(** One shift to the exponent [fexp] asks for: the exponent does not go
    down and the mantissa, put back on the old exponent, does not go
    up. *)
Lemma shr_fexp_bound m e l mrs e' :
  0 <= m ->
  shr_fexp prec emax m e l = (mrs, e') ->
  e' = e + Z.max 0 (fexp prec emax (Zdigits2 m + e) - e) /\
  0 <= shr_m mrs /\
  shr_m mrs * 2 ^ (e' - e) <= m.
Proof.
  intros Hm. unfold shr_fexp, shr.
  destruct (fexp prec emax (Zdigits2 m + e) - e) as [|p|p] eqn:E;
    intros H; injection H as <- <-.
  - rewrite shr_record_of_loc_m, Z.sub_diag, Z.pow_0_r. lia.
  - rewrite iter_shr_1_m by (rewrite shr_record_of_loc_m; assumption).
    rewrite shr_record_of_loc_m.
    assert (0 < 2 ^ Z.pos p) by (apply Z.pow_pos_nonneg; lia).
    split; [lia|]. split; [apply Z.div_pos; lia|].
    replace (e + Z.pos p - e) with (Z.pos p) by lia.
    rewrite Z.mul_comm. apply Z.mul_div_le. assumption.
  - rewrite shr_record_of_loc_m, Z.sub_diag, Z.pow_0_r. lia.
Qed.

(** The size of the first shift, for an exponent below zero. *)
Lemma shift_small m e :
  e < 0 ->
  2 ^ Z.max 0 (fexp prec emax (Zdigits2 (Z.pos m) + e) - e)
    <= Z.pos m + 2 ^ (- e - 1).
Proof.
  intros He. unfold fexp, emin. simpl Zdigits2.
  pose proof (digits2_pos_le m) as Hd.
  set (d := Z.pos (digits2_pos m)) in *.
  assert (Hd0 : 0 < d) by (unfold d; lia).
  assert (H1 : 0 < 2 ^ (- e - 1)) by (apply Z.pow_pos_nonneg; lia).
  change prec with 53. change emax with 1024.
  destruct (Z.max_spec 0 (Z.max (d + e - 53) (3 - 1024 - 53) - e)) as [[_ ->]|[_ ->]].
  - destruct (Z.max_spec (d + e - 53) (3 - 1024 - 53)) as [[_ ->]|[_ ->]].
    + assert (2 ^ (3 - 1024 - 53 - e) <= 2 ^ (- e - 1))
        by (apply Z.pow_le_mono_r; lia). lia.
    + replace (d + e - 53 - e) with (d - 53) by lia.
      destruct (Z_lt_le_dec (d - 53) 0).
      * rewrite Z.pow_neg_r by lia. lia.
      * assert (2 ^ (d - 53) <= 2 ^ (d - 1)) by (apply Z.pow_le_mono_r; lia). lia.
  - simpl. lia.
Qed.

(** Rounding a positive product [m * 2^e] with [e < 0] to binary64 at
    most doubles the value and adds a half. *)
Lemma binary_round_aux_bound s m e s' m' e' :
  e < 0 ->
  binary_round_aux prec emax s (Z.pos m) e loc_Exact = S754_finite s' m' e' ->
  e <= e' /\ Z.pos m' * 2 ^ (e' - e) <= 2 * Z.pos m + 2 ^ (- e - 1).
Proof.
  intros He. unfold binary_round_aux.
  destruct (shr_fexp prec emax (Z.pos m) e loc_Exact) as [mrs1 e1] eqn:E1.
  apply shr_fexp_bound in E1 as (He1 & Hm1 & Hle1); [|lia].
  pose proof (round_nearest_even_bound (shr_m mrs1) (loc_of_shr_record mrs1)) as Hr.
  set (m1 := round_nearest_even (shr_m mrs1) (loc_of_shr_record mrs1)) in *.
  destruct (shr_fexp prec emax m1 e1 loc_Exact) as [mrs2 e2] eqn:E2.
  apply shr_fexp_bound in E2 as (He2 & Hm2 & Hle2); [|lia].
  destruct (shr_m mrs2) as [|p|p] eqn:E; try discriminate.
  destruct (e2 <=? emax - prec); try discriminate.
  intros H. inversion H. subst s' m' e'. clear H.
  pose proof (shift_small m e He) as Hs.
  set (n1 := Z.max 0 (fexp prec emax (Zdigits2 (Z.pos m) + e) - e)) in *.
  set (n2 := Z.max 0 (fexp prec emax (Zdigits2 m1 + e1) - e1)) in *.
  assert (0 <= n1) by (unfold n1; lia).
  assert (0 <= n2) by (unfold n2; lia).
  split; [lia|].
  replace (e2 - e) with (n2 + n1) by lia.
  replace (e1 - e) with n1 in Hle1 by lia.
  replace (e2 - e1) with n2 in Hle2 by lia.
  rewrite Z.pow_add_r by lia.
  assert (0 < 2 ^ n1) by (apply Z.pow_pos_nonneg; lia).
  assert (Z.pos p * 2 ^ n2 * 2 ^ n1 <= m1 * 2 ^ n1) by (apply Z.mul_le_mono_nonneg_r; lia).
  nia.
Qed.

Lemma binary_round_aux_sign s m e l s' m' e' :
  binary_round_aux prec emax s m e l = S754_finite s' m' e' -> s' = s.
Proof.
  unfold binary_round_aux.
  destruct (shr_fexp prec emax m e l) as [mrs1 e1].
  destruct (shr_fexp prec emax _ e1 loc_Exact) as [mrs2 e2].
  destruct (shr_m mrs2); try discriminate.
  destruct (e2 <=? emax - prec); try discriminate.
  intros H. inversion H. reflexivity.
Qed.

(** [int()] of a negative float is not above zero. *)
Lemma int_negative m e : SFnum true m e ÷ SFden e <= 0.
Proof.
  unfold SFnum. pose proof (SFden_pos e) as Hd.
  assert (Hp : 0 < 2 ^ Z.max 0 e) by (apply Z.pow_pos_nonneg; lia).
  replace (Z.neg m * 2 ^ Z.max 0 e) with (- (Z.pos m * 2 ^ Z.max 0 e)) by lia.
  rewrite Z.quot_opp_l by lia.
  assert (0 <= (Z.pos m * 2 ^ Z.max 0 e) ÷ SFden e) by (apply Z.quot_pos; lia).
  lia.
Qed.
════════
▶ [Task item] Nothing should appear in the answer except the lines above from the line with "- rewrite iter_shr_1_m" through the line with "apply shr_fexp_bound in E2", both included, written out exactly.

▶ [Solution for this problem]
  - rewrite iter_shr_1_m by (rewrite shr_record_of_loc_m; assumption).
    rewrite shr_record_of_loc_m.
    assert (0 < 2 ^ Z.pos p) by (apply Z.pow_pos_nonneg; lia).
    split; [lia|]. split; [apply Z.div_pos; lia|].
    replace (e + Z.pos p - e) with (Z.pos p) by lia.
    rewrite Z.mul_comm. apply Z.mul_div_le. assumption.
  - rewrite shr_record_of_loc_m, Z.sub_diag, Z.pow_0_r. lia.
Qed.

(** The size of the first shift, for an exponent below zero. *)
Lemma shift_small m e :
  e < 0 ->
  2 ^ Z.max 0 (fexp prec emax (Zdigits2 (Z.pos m) + e) - e)
    <= Z.pos m + 2 ^ (- e - 1).
Proof.
  intros He. unfold fexp, emin. simpl Zdigits2.
  pose proof (digits2_pos_le m) as Hd.
  set (d := Z.pos (digits2_pos m)) in *.
  assert (Hd0 : 0 < d) by (unfold d; lia).
  assert (H1 : 0 < 2 ^ (- e - 1)) by (apply Z.pow_pos_nonneg; lia).
  change prec with 53. change emax with 1024.
  destruct (Z.max_spec 0 (Z.max (d + e - 53) (3 - 1024 - 53) - e)) as [[_ ->]|[_ ->]].
  - destruct (Z.max_spec (d + e - 53) (3 - 1024 - 53)) as [[_ ->]|[_ ->]].
    + assert (2 ^ (3 - 1024 - 53 - e) <= 2 ^ (- e - 1))
        by (apply Z.pow_le_mono_r; lia). lia.
    + replace (d + e - 53 - e) with (d - 53) by lia.
      destruct (Z_lt_le_dec (d - 53) 0).
      * rewrite Z.pow_neg_r by lia. lia.
      * assert (2 ^ (d - 53) <= 2 ^ (d - 1)) by (apply Z.pow_le_mono_r; lia). lia.
  - simpl. lia.
Qed.

(** Rounding a positive product [m * 2^e] with [e < 0] to binary64 at
    most doubles the value and adds a half. *)
Lemma binary_round_aux_bound s m e s' m' e' :
  e < 0 ->
  binary_round_aux prec emax s (Z.pos m) e loc_Exact = S754_finite s' m' e' ->
  e <= e' /\ Z.pos m' * 2 ^ (e' - e) <= 2 * Z.pos m + 2 ^ (- e - 1).
Proof.
  intros He. unfold binary_round_aux.
  destruct (shr_fexp prec emax (Z.pos m) e loc_Exact) as [mrs1 e1] eqn:E1.
  apply shr_fexp_bound in E1 as (He1 & Hm1 & Hle1); [|lia].
  pose proof (round_nearest_even_bound (shr_m mrs1) (loc_of_shr_record mrs1)) as Hr.
  set (m1 := round_nearest_even (shr_m mrs1) (loc_of_shr_record mrs1)) in *.
  destruct (shr_fexp prec emax m1 e1 loc_Exact) as [mrs2 e2] eqn:E2.
  apply shr_fexp_bound in E2 as (He2 & Hm2 & Hle2); [|lia].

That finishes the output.